Required work: Would you please copy the part of the material below that opens with the line containing "Forall (emitted cid)" and closes with the line containing "Lemma combined_NoDup (fs"? Copy it exactly, and only it.

=== Section Start ===

(** ** The driver *)

Lemma main_unfold raw parsed :
  main raw parsed =
  (foldl (write_codex raw) parsed CODEX_NAMES,
   flat_map (λ '(cid, _), default [] (foldl (write_codex raw) parsed CODEX_NAMES !! cid))
            CODEX_NAMES).
Proof. reflexivity. Qed.

Lemma write_codex_lookup raw names fs cid :
  foldl (write_codex raw) fs names !! cid =
  if bool_decide (cid ∈ names.*1) && nonempty_list (parse_codex raw cid)
  then Some (parse_codex raw cid) else fs !! cid.
Proof.
  revert fs. induction names as [|[c n] names IH]; intros fs; simpl; [done|].
  rewrite IH. clear IH.
  destruct (nonempty_list (parse_codex raw cid)) eqn:Hne.
  - rewrite !andb_true_r. case_bool_decide as Hin.
    + rewrite bool_decide_eq_true_2 by by right. done.
    + case_bool_decide as Hin'; simpl.
      * apply elem_of_cons in Hin' as [->|?]; [|done].
        rewrite Hne. by rewrite lookup_insert_eq.
      * destruct (nonempty_list (parse_codex raw c)); [|done].
        rewrite lookup_insert_ne; [done|]. intros ->. apply Hin'. by left.
  - rewrite !andb_false_r.
    destruct (nonempty_list (parse_codex raw c)) eqn:Hc; [|done].
    rewrite lookup_insert_ne; [done|]. intros ->. congruence.
Qed.

Lemma emitted_keys_ok cid l :
  Forall (emitted cid) l → Forall (λ a, codex_id a = cid) l.
Proof. intros H. eapply Forall_impl; [done|]. by intros a []. Qed.

Lemma main_files_ok raw fs : files_ok fs → files_ok (main raw fs).1.
Proof.
  intros Hok cid l. rewrite main_unfold. cbn [fst]. rewrite write_codex_lookup.
  destruct (_ && _); [|apply Hok]. intros [= <-].
  destruct (parse_codex_spec raw cid) as (He & Hnd & _).
  split; [by apply emitted_keys_ok|done].
Qed.

Lemma engine_written_ok fs : engine_written fs → files_ok fs.
Proof.
  induction 1 as [|raw fs _ IH].
  - intros cid l Hl. by rewrite lookup_empty in Hl.
  - by apply main_files_ok.
Qed.

Lemma CODEX_NAMES_NoDup : NoDup CODEX_NAMES.*1.
Proof. apply (bool_decide_unpack _). vm_compute. exact I. Qed.

Lemma combined_NoDup (fs : gmap str (list article)) (names : list (str * str)) :
  files_ok fs → NoDup names.*1 →
  NoDup (key <$> flat_map (λ '(cid, _), default [] (fs !! cid)) names).
Proof.
  intros Hok. induction names as [|[c n] names IH]; simpl; [constructor|].
  intros [Hc Hnd]%NoDup_cons. rewrite fmap_app. apply NoDup_app.
  split; [|split; [|by apply IH]].
  - destruct (fs !! c) as [l|] eqn:Hl; simpl; [|constructor]. by apply Hok in Hl as [_ ?].
  - intros k Hk Hk'. apply list_elem_of_fmap in Hk as (a & -> & Ha).
    apply list_elem_of_fmap in Hk' as (b & Hkey & Hb).
    apply list_elem_of_In, in_flat_map in Hb as ([c' n'] & Hc' & Hb).
    apply list_elem_of_In in Hb, Hc'.
    destruct (fs !! c) as [l|] eqn:Hl; simpl in Ha; [|by apply elem_of_nil in Ha].
    destruct (fs !! c') as [l'|] eqn:Hl'; simpl in Hb; [|by apply elem_of_nil in Hb].
    apply Hok in Hl as [Hl _], Hl' as [Hl' _].
    rewrite Forall_forall in Hl, Hl'.
    apply Hl in Ha. apply Hl' in Hb. unfold key in Hkey.
    assert (c' = c) as -> by congruence.
    apply Hc. apply list_elem_of_fmap. by exists (c, n').
Qed.

Example dup_raw_first_wins :
  (main dup_raw ∅).2 =
    [ record dup_raw (u "gk1") (u "a") (u "10") (u "Dup")
        (u "First page: body of article ten.") ].
Proof. vm_compute. reflexivity. Qed.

=== Section End ===

Task solution:
  Forall (emitted cid) l → Forall (λ a, codex_id a = cid) l.
Proof. intros H. eapply Forall_impl; [done|]. by intros a []. Qed.

Lemma main_files_ok raw fs : files_ok fs → files_ok (main raw fs).1.
Proof.
  intros Hok cid l. rewrite main_unfold. cbn [fst]. rewrite write_codex_lookup.
  destruct (_ && _); [|apply Hok]. intros [= <-].
  destruct (parse_codex_spec raw cid) as (He & Hnd & _).
  split; [by apply emitted_keys_ok|done].
Qed.

Lemma engine_written_ok fs : engine_written fs → files_ok fs.
Proof.
  induction 1 as [|raw fs _ IH].
  - intros cid l Hl. by rewrite lookup_empty in Hl.
  - by apply main_files_ok.
Qed.

Lemma CODEX_NAMES_NoDup : NoDup CODEX_NAMES.*1.
Proof. apply (bool_decide_unpack _). vm_compute. exact I. Qed.

Lemma combined_NoDup (fs : gmap str (list article)) (names : list (str * str)) :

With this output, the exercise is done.